▸ **Exercise brief**
Scan the records for "Hrest". Show the matching lines.
------------------------------------------------
(* ===== verification/BTreeOps.v ===== *)
(** * The B+tree: the operations preserve the invariant

    Specifications of [search], [descend], [splitPage], [splitRoot], the split
    loop and [insert] against any page store that satisfies [PageStoreLaws]. *)
From S2P Require Import Prelude Algorithms BTree BTreeInv.
#[local] Open Scope nat_scope.
#[local] Set Warnings "-clear-no-such-hyp".

Lemma half_bounds n : 3 < n -> 1 < Nat.div2 n /\ Nat.div2 n + 1 < n.
Proof.
  intros Hn. pose proof (Nat.div2_odd n) as Ho. destruct (Nat.odd n); simpl in Ho; lia.
Qed.

Section Found.
Context {K V : Type} `{KeyOrder K}.

(** [r] is the value that [l] holds for [key]. *)
Definition found (key : K) (r : option V) (l : list (K * V)) : Prop :=
  match r with Some x => (key, x) ∈ l | None => forall x, (key, x) ∉ l end.

Lemma leaf_found key es :
  keysorted es ->
  found key (match es !! lower_bound (key_below key) es with
             | Some (k, v) => if decide (k = key) then Some v else None
             | None => None
             end) es.
Proof.
  intros Hs. destruct (lower_bound_cases key es Hs) as (l1 & l2 & -> & -> & HA & HB).
  assert (N1 : forall x, (key, x) ∉ l1).
  { intros x Hx. rewrite Forall_forall in HA. apply HA in Hx. by apply klt_irrefl in Hx. }
  destruct HB as [(x & l3 & -> & H3)|HB].
  - rewrite list_lookup_middle by done. rewrite decide_True by done. simpl. set_solver.
  - assert (N2 : forall x, (key, x) ∉ l2).
    { intros x Hx. rewrite Forall_forall in HB. apply HB in Hx. by apply klt_irrefl in Hx. }
    rewrite lookup_app_r, Nat.sub_diag by lia. destruct l2 as [|[k v] l2]; simpl; [set_solver|].
    rewrite decide_False; [simpl; set_solver|]. intros ->. apply (N2 v). set_solver.
Qed.

Lemma found_app key r l1 l l2 :
  (forall x, (key, x) ∉ l1) -> (forall x, (key, x) ∉ l2) -> found key r l -> found key r (l1 ++ l ++ l2).
Proof. destruct r; simpl; set_solver. Qed.

(** Cutting a sorted leaf in the middle. *)
Lemma leaf_cut lo hi (es : list (K * V)) m k x :
  keysorted es -> Forall (fun e => in_bounds lo hi e.1) es -> 0 < m -> es !! m = Some (k, x) ->
  keysorted (take m es) /\ keysorted (drop m es) /\
  Forall (fun e => in_bounds lo (Some k) e.1) (take m es) /\
  Forall (fun e => in_bounds (Some k) hi e.1) (drop m es) /\
  lo_lt lo k /\ lt_hi k hi.
Proof.
  intros Hs Hb Hm Hx. pose proof Hs as Hs'. rewrite <- (take_drop m es) in Hs'.
  apply keysorted_app in Hs' as (HA & HB & Hab).
  assert (Hd : drop m es = (k, x) :: drop (S m) es) by by apply drop_S.
  pose proof (Forall_lookup_1 _ _ _ _ Hb Hx) as [Hkl Hkh]. simpl in *.
  rewrite Forall_forall in Hb.
  assert (Htk : forall e, e ∈ take m es -> klt e.1 k).
  { intros e He. apply (Hab e (k, x)); [done|]. rewrite Hd. set_solver. }
  assert (Hin : forall e, e ∈ take m es -> e ∈ es).
  { intros e He. rewrite <- (take_drop m es). set_solver. }
  split_and!; [done|done| | | |done].
  - apply Forall_forall. intros e He. split; [by apply Hb, Hin|by apply Htk].
  - apply Forall_forall. intros e He. split.
    + rewrite Hd in He, HB. apply keysorted_cons in HB as [_ HB]. rewrite Forall_forall in HB.
      apply elem_of_cons in He as [->|He]; simpl; [apply klt_irrefl|]. apply klt_asym. by apply HB.
    + apply Hb. rewrite <- (take_drop m es). set_solver.
  - destruct (lookup_lt_is_Some_2 es 0) as [e0 He0]; [apply lookup_lt_Some in Hx; lia|].
    destruct lo as [l|]; [|done]. simpl.
    assert (He : e0 ∈ take m es) by (apply list_elem_of_lookup; exists 0; by rewrite lookup_take_lt).
    destruct (Hb e0 (Hin e0 He)) as [[<-|Hl]%not_klt _]; [by apply Htk|]. trans e0.1; [done|by apply Htk].
Qed.

(** [l'] is [l] with [key] bound to [value]; [b] when [key] was there. *)
Definition upsert key value (b : bool) (l l' : list (K * V)) : Prop :=
  if b then exists l1 x l2, l = l1 ++ (key, x) :: l2 /\ l' = l1 ++ (key, value) :: l2
  else (forall x, (key, x) ∉ l) /\ exists l1 l2, l = l1 ++ l2 /\ l' = l1 ++ (key, value) :: l2.

Lemma upsert_app key value b l1 l l' l2 :
  (forall x, (key, x) ∉ l1) -> (forall x, (key, x) ∉ l2) ->
  upsert key value b l l' -> upsert key value b (l1 ++ l ++ l2) (l1 ++ l' ++ l2).
Proof.
  intros N1 N2. destruct b; simpl.
  - intros (l3 & x & l4 & -> & ->). exists (l1 ++ l3), x, (l4 ++ l2). by rewrite <- !app_assoc.
  - intros (N & l3 & l4 & -> & ->). split; [set_solver|]. exists (l1 ++ l3), (l4 ++ l2). by rewrite <- !app_assoc.
Qed.

Lemma upsert_elem key value b l l' e : upsert key value b l l' -> e ∈ l' -> e = (key, value) \/ e ∈ l.
Proof.
  destruct b; simpl; [intros (l1 & x & l2 & -> & ->)|intros (_ & l1 & l2 & -> & ->)]; set_solver.
Qed.

(** What [insert] does to a leaf. *)
Lemma leaf_upsert key value (es : list (K * V)) :
  keysorted es ->
  let e := lower_bound (key_below key) es in
  let es' := if holds_at key e es then <[e := (key, value)]> es
             else take e es ++ (key, value) :: drop e es in
  upsert key value (holds_at key e es) es es' /\ keysorted es'.
Proof.
  intros Hs. destruct (lower_bound_cases key es Hs) as (l1 & l2 & Hes & Hlb & HA & HB).
  simpl. rewrite Hlb. unfold holds_at. rewrite Hes in Hs |- *. rewrite take_app_length, drop_app_length.
  apply keysorted_app in Hs as (S1 & S2 & S12). rewrite Forall_forall in HA.
  destruct HB as [(x & l3 & -> & H3)|HB].
  - rewrite list_lookup_middle by done. rewrite bool_decide_true by done.
    rewrite <- (Nat.add_0_r (length l1)), insert_app_r. simpl.
    split; [by exists l1, x, l3|]. apply keysorted_app. apply keysorted_cons in S2 as [S2 S3].
    split_and!; [done|by apply keysorted_cons|]. intros a b Ha [->|Hb]%elem_of_cons; [by apply HA|].
    apply S12; set_solver.
  - assert (Hh : match (l1 ++ l2) !! length l1 with Some (k, _) => bool_decide (k = key) | None => false end = false).
    { rewrite lookup_app_r, Nat.sub_diag by lia. destruct l2 as [|[k y] l2]; [done|]. simpl.
      apply Forall_cons in HB as [Hk _]. apply bool_decide_eq_false. simpl in Hk. intros ->. by apply klt_irrefl in Hk. }
    rewrite Hh. split.
    + split; [|by exists l1, l2]. rewrite Forall_forall in HB.
      intros x [Hx|Hx]%elem_of_app; [apply HA in Hx|apply HB in Hx]; by apply klt_irrefl in Hx.
    + apply keysorted_app. split_and!; [done|by apply keysorted_cons|].
      intros a b Ha [->|Hb]%elem_of_cons; [by apply HA|]. by apply S12.
Qed.
End Found.

Section Ops.
#[local] Set Default Proof Using "All".
Context {K V St : Type} `{KeyOrder K} `{PageStoreLaws K V St}.
Variables maxLeafEntries_ maxNodeEntries_ : nat.
Hypothesis maxLeaf_gt : 3 < maxLeafEntries_.
Hypothesis maxNode_gt : 3 < maxNodeEntries_.

Abbreviation content := (content maxLeafEntries_ maxNodeEntries_).
Abbreviation subtree := (subtree maxLeafEntries_ maxNodeEntries_).
Abbreviation capacity := (capacity maxLeafEntries_ maxNodeEntries_).
Abbreviation ctx := (ctx maxLeafEntries_ maxNodeEntries_).
Abbreviation is_root := (is_root maxLeafEntries_ maxNodeEntries_).

Implicit Types (st : St) (p q : page K V).

(** A state with the same pages. *)
Definition same_pages st st' : Prop :=
  store_ok st' /\ view st' = view st /\ numPages st' = numPages st.

Lemma search_spec h : forall fuel st lo hi p lv F key,
  h < fuel -> store_ok st -> view st !! id_ p = Some p -> content (view st) h lo hi p lv F ->
  in_bounds lo hi key ->
  exists st' r, search fuel (id_ p) key st = (Ok r, st') /\ same_pages st st' /\ found key r (contents lv).
Proof.
  induction h as [|h IH]; intros [|fuel] st lo hi p lv F key Hf Hok Hp Hc Hk; try lia.
  all: destruct (loadPage_ok st _ p Hok Hp) as (st1 & E1 & Hok1 & V1 & N1).
  all: cbn [search]; rewrite (M_bind_Ok _ _ _ _ _ E1).
  - destruct Hc as (es & Hb & -> & -> & Hs & _). rewrite Hb.
    pose proof (leaf_found key es Hs) as Hfound.
    unfold contents. simpl. rewrite app_nil_r.
    destruct (es !! lower_bound (key_below key) es) as [[k v]|]; [case_decide|]; by eexists _, _.
  - destruct Hc as (es & F' & Hb & Hne & -> & Hni & Hc). rewrite Hb.
    rewrite (M_bind_Ok _ _ _ (pick key (left_ p) es) st1).
    2:{ unfold liftM. rewrite (next_pick key p es); [done..|]. by eapply chain_bounds. }
    destruct (chain_open _ key _ _ _ _ _ _ Hc Hk)
      as (loH & hiH & lvL & lvH & lvR & FH & FR & Hh & (q & Hq & Hqi & Hcnt & Hcon) & -> & -> & Hd & Hb').
    rewrite <- Hqi. rewrite <- V1 in Hq, Hcon. rewrite <- Hqi in Hq.
    destruct (IH fuel st1 loH hiH q lvH FH key) as (st2 & r & E2 & (Hok2 & V2 & N2) & Hr); [lia|done..|].
    exists st2, r. split; [done|]. split; [split_and!; [done|congruence|congruence]|].
    apply (hole_sides _ (subtree_ordered _ _ (view st) h)) in Hh as (HL & HR & _).
    rewrite !contents_app. destruct Hb' as [Hb1 Hb2].
    apply found_app; [|intros x; by eapply right_of_not|done]. intros x. by eapply left_of_not.
Qed.

(** ** Descent to a leaf *)

(** The tree, seen from page [p] at the end of [path]; [p] may be full. *)
Record focus v h lo hi p lv F path lvL lvR R : Prop := {
  fo_page : v !! id_ p = Some p;
  fo_count : path <> [] -> 0 < count_ p;
  fo_content : content v h lo hi p lv F;
  fo_ctx : ctx v h lo hi (id_ p) path lvL lvR R;
  fo_disj : F ## R;
  fo_linked : linked v (lvL ++ lv ++ lvR);
}.

Lemma descend_spec h : forall fuel st lo hi p lv F path lvL lvR R key,
  h < fuel -> store_ok st -> focus (view st) h lo hi p lv F path lvL lvR R ->
  count_ p < capacity p -> in_bounds lo hi key ->
  exists st' p' path' lo' hi' es lvL' lvR' R',
    descend fuel (id_ p) key path st = (Ok (p', path'), st') /\ same_pages st st' /\
    focus (view st) 0 lo' hi' p' [(id_ p', es)] {[id_ p']} path' lvL' lvR' R' /\
    body p' = LeafPage es /\ length es < maxLeafEntries_ /\ in_bounds lo' hi' key /\
    lvL ++ lv ++ lvR = lvL' ++ [(id_ p', es)] ++ lvR'.
Proof.
  induction h as [|h IH]; intros [|fuel] st lo hi p lv F path lvL lvR R key Hf Hok Hfo Hcap Hk; try lia.
  all: destruct Hfo as [Hp Hcnt Hc Hctx Hd Hl].
  all: destruct (loadPage_ok st _ p Hok Hp) as (st1 & E1 & Hok1 & V1 & N1).
  all: cbn [descend]; rewrite (M_bind_Ok _ _ _ _ _ E1).
  - pose proof Hc as (es & Hb & -> & -> & Hs & HB). unfold node_. rewrite Hb.
    exists st1, p, path, lo, hi, es, lvL, lvR, R. split_and!; try done.
    unfold capacity, BTreeInv.capacity, count_, node_ in Hcap. by rewrite Hb in Hcap.
  - pose proof Hc as (es & F' & Hb & Hne & -> & Hni & Hch).
    replace (node_ p) with true by (unfold node_; by rewrite Hb).
    rewrite (M_bind_Ok _ _ _ (pick key (left_ p) es) st1).
    2:{ unfold liftM. rewrite (next_pick key p es); [done..|]. by eapply chain_bounds. }
    destruct (chain_open _ key _ _ _ _ _ _ Hch Hk)
      as (loH & hiH & lvL' & lvH & lvR' & FH & FR & Hh & (q & Hq & Hqi & Hcq & Hcon) & -> & -> & Hd' & Hb').
    assert (Hlen : 0 < length es < maxNodeEntries_).
    { unfold BTreeInv.capacity, count_, node_ in Hcap. rewrite Hb in Hcap. destruct es; [done|]. simpl in *; lia. }
    rewrite <- Hqi. rewrite <- V1 in *. rewrite <- Hqi in Hq.
    destruct (IH fuel st1 loH hiH q lvH FH (id_ p :: path) (lvL ++ lvL') (lvR' ++ lvR)
                ({[id_ p]} ∪ FR ∪ R) key)
      as (st2 & p' & path' & lo' & hi' & es' & lvL2 & lvR2 & R2 & E2 & (Hok2 & V2 & N2) & Hfo2 & Hrest);
      [lia|done| |by destruct Hcq|done|].
    + split; [done|by destruct Hcq|done| |set_solver|].
      * rewrite Hqi. exists p, es, lo, hi, lvL', lvR', FR, lvL, lvR, R. split_and!; try done; first [lia|set_solver].
      * by rewrite <- !app_assoc in *.
    + exists st2, p', path', lo', hi', es', lvL2, lvR2, R2.
      split; [done|]. split; [split_and!; [done|congruence|congruence]|]. split; [done|].
      destruct Hrest as (? & ? & ? & <-). rewrite <- !app_assoc. done.
Qed.

(** ** Splitting a full page *)

(** The child [c] has been replaced by [c] and [n], separated by [k]. *)
Definition halves (v v' : gmap nat (page K V)) h lo hi c n k lv lvL lvR R : Prop :=
  exists lv1 lv2 F1 F2,
    subtree v' h lo (Some k) c lv1 F1 /\ subtree v' h (Some k) hi n lv2 F2 /\
    (F1 ## F2) /\ (F1 ∪ F2 ## R) /\ agree v v' R /\ linked v' (lvL ++ (lv1 ++ lv2) ++ lvR) /\
    contents (lv1 ++ lv2) = contents lv /\ lo_lt lo k /\ lt_hi k hi.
------------------------------------------------
▸ **Solution to the exercise**
      as (st2 & p' & path' & lo' & hi' & es' & lvL2 & lvR2 & R2 & E2 & (Hok2 & V2 & N2) & Hfo2 & Hrest);
      destruct Hrest as (? & ? & ? & <-). rewrite <- !app_assoc. done.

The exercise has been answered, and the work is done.